= Anthony Lefroy (Irish politician) =

Irish politician

Anthony Lefroy (1800 – 12 January 1890) was an Irish Conservative Party MP in the United Kingdom Parliament.

He was born in Dublin, the eldest son of politician and jurist Thomas Langlois Lefroy, was educated at Trinity College and studied law at the King's Inns (1820) and Lincoln's Inn (1822).
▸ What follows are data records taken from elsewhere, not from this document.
(** *** The closure variable of the flow recognizer *)

Lemma after_at_end_of_input :
  holds (fun _ _ => True)
        (fun input r => input = [] -> foundClosingBracket r = true)
        ["mathFlow"] after.
Proof.
  intros input r input' r' _. unfold after.
  destruct input as [|x input]; cbn.
  - destruct (foundClosingBracket r) eqn:Hf; cbn; [|discriminate].
    intros [= <- <-] _. exact Hf.
  - intros [= <- <-]. discriminate.
Qed.

Lemma line_start_suffix whole input :
  line_start whole input -> input `suffix_of` whole.
Proof.
  intros [->|(before & e & sp & -> & _)]; [apply suffix_nil|].
  exists (before ++ e :: sp). by rewrite <- app_assoc.
Qed.

Section Fences.
Variable whole : list Z.

Lemma sound_after : sound whole after.
Proof.
  intros input r _ Hf. unfold after.
  destruct (is_eof (peek input) && negb (foundClosingBracket r));
    [exact I | exact Hf].
Qed.

Lemma sound_prefix k ty limit :
  sound whole k -> forall size, sound whole (prefix k ty limit size).
Proof.
  intros Hk size input. revert size.
  induction input as [|x rest IH]; intros size r Hsuf Hf; cbn [prefix].
  - by apply Hk.
  - destruct (markdownSpace (Some x) && under size limit).
    + apply IH; [by eapply suffix_cons_l | exact Hf].
    + by apply Hk.
Qed.

Lemma sound_factorySpace k ty max :
  sound whole k -> sound whole (factorySpace k ty max).
Proof.
  intros Hk input r Hsuf Hf. unfold factorySpace.
  destruct (markdownSpace (peek input)); [|by apply Hk].
  by apply sound_prefix.
Qed.

Lemma line_start_prefix k ty limit :
  sound_at_line_start whole k ->
  forall size, sound_at_line_start whole (prefix k ty limit size).
Proof.
  intros Hk size input. revert size.
  induction input as [|x rest IH]; intros size r Hls Hf; cbn [prefix].
  - by apply Hk.
  - destruct (markdownSpace (Some x)) eqn:Hx; cbn [andb]; [|by apply Hk].
    destruct (under size limit); [|by apply Hk].
    apply IH; [|exact Hf].
    destruct Hls as [|(before & e & sp & Hw & He & Hsp)]; [discriminate|].
    right. exists before, e, (sp ++ [x]).
    split; [by rewrite <- app_assoc|].
    split; [exact He|].
    apply Forall_app. split; [exact Hsp | by constructor].
Qed.

Lemma line_start_factorySpace k ty max :
  sound_at_line_start whole k ->
  sound_at_line_start whole (factorySpace k ty max).
Proof.
  intros Hk input r Hls Hf. unfold factorySpace.
  destruct (markdownSpace (peek input)); [|by apply Hk].
  by apply line_start_prefix.
Qed.

Lemma sound_afterSequenceClose ok nok :
  sound whole ok -> sound_on_failure whole nok ->
  sound whole (afterSequenceClose ok nok).
Proof.
  intros Hok Hnok input r Hsuf Hf. unfold afterSequenceClose.
  destruct (is_eof (peek input) || markdownLineEnding (peek input)).
  - by apply Hok.
  - by apply Hnok.
Qed.

(** The closure variable is set where the sequence is met at the start
    of a line. *)
Lemma line_start_sequenceClose ok nok :
  sound whole ok -> sound_on_failure whole nok ->
  sound_at_line_start whole (sequenceClose ok nok false).
Proof.
  intros Hok Hnok input r Hls Hf.
  destruct input as [|x [|y rest]]; cbn [sequenceClose].
  - by apply Hnok.
  - destruct (x =? codes.backslash)%Z; cbn [negb andb].
    + by apply Hnok.
    + rewrite andb_false_r. by apply Hnok.
  - destruct (Z.eqb_spec x codes.backslash) as [->|_]; cbn [negb andb].
    + rewrite andb_false_r.
      destruct (Z.eqb_spec y codes.rightSquareBracket) as [->|_];
        cbn [andb]; [|by apply Hnok].
      destruct Hls as [|(before & e & sp & Hw & He & Hsp)]; [discriminate|].
      apply sound_factorySpace.
      * by apply sound_afterSequenceClose.
      * exists (before ++ e :: sp
                  ++ [codes.backslash; codes.rightSquareBracket]).
        rewrite Hw, <- app_assoc. cbn [app]. by rewrite <- app_assoc.
      * intros _. by exists before, e, sp, rest.
    + rewrite andb_false_r. by apply Hnok.
Qed.

Lemma line_start_tokenizeClosingFence self ok nok :
  sound whole ok -> sound_on_failure whole nok ->
  sound_at_line_start whole (tokenizeClosingFence self ok nok).
Proof.
  intros Hok Hnok input r Hls Hf. unfold tokenizeClosingFence.
  destruct (disable_null self); [|exact I].
  apply line_start_factorySpace; [|done..].
  intros input' r' Hls' Hf'. unfold beforeSequenceClose.
  by apply line_start_sequenceClose.
Qed.

Lemma sound_tokenizeNonLazyContinuation self ok nok :
  sound_at_line_start whole ok -> sound_on_failure whole nok ->
  sound whole (tokenizeNonLazyContinuation self ok nok).
Proof.
  intros Hok Hnok input r Hsuf Hf.
  unfold tokenizeNonLazyContinuation, nonLazyContinuation_start.
  destruct input as [|x rest]; [apply Hok; [by left | done]|].
  destruct (markdownLineEnding (Some x)) eqn:Hx; cbn [negb]; [|exact I].
  unfold lineStart.
  destruct (lazy self _); [by apply Hnok|].
  apply Hok; [|exact Hf].
  right. destruct Hsuf as [before Hw]. exists before, x, [].
  split; [exact Hw|]. split; [exact Hx | constructor].
Qed.

Lemma sound_contentChunk k :
  sound whole k -> sound whole (contentChunk k).
Proof.
  intros Hk input.
  induction input as [|x rest IH]; intros r Hsuf Hf; cbn [contentChunk].
  - by apply Hk.
  - destruct (markdownLineEnding (Some x)); [by apply Hk|].
    apply IH; [by eapply suffix_cons_l | exact Hf].
Qed.

Lemma sound_contentStart self k :
  sound whole k -> sound whole (contentStart self k).
Proof.
  intros Hk input r Hsuf Hf. unfold contentStart.
  destruct (initialSize self); [by apply Hk|].
  by apply sound_factorySpace.
Qed.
He was MP for Longford from 1830 to 1832, and again from 1833 to 1837 (he lost the seat at the 1832 general election and was returned after an election petition). He returned to the seat in 1842–1847, when he was declared elected after a petition challenging the result of the 1841 general election. He was appointed High Sheriff of Longford for 1849–50. He then represented his father's old seat, the University constituency of Dublin University, from 1858 to 1870. In 1870 he accepted the Chiltern Hundreds and left Parliament.

He died at Carrickglass in 1890. He had married the Hon. Jane King, daughter of Robert King, 1st Viscount Lorton. They had one son, who predeceased him, and two daughters. His estates passed to his brother, Thomas, who himself died the next year.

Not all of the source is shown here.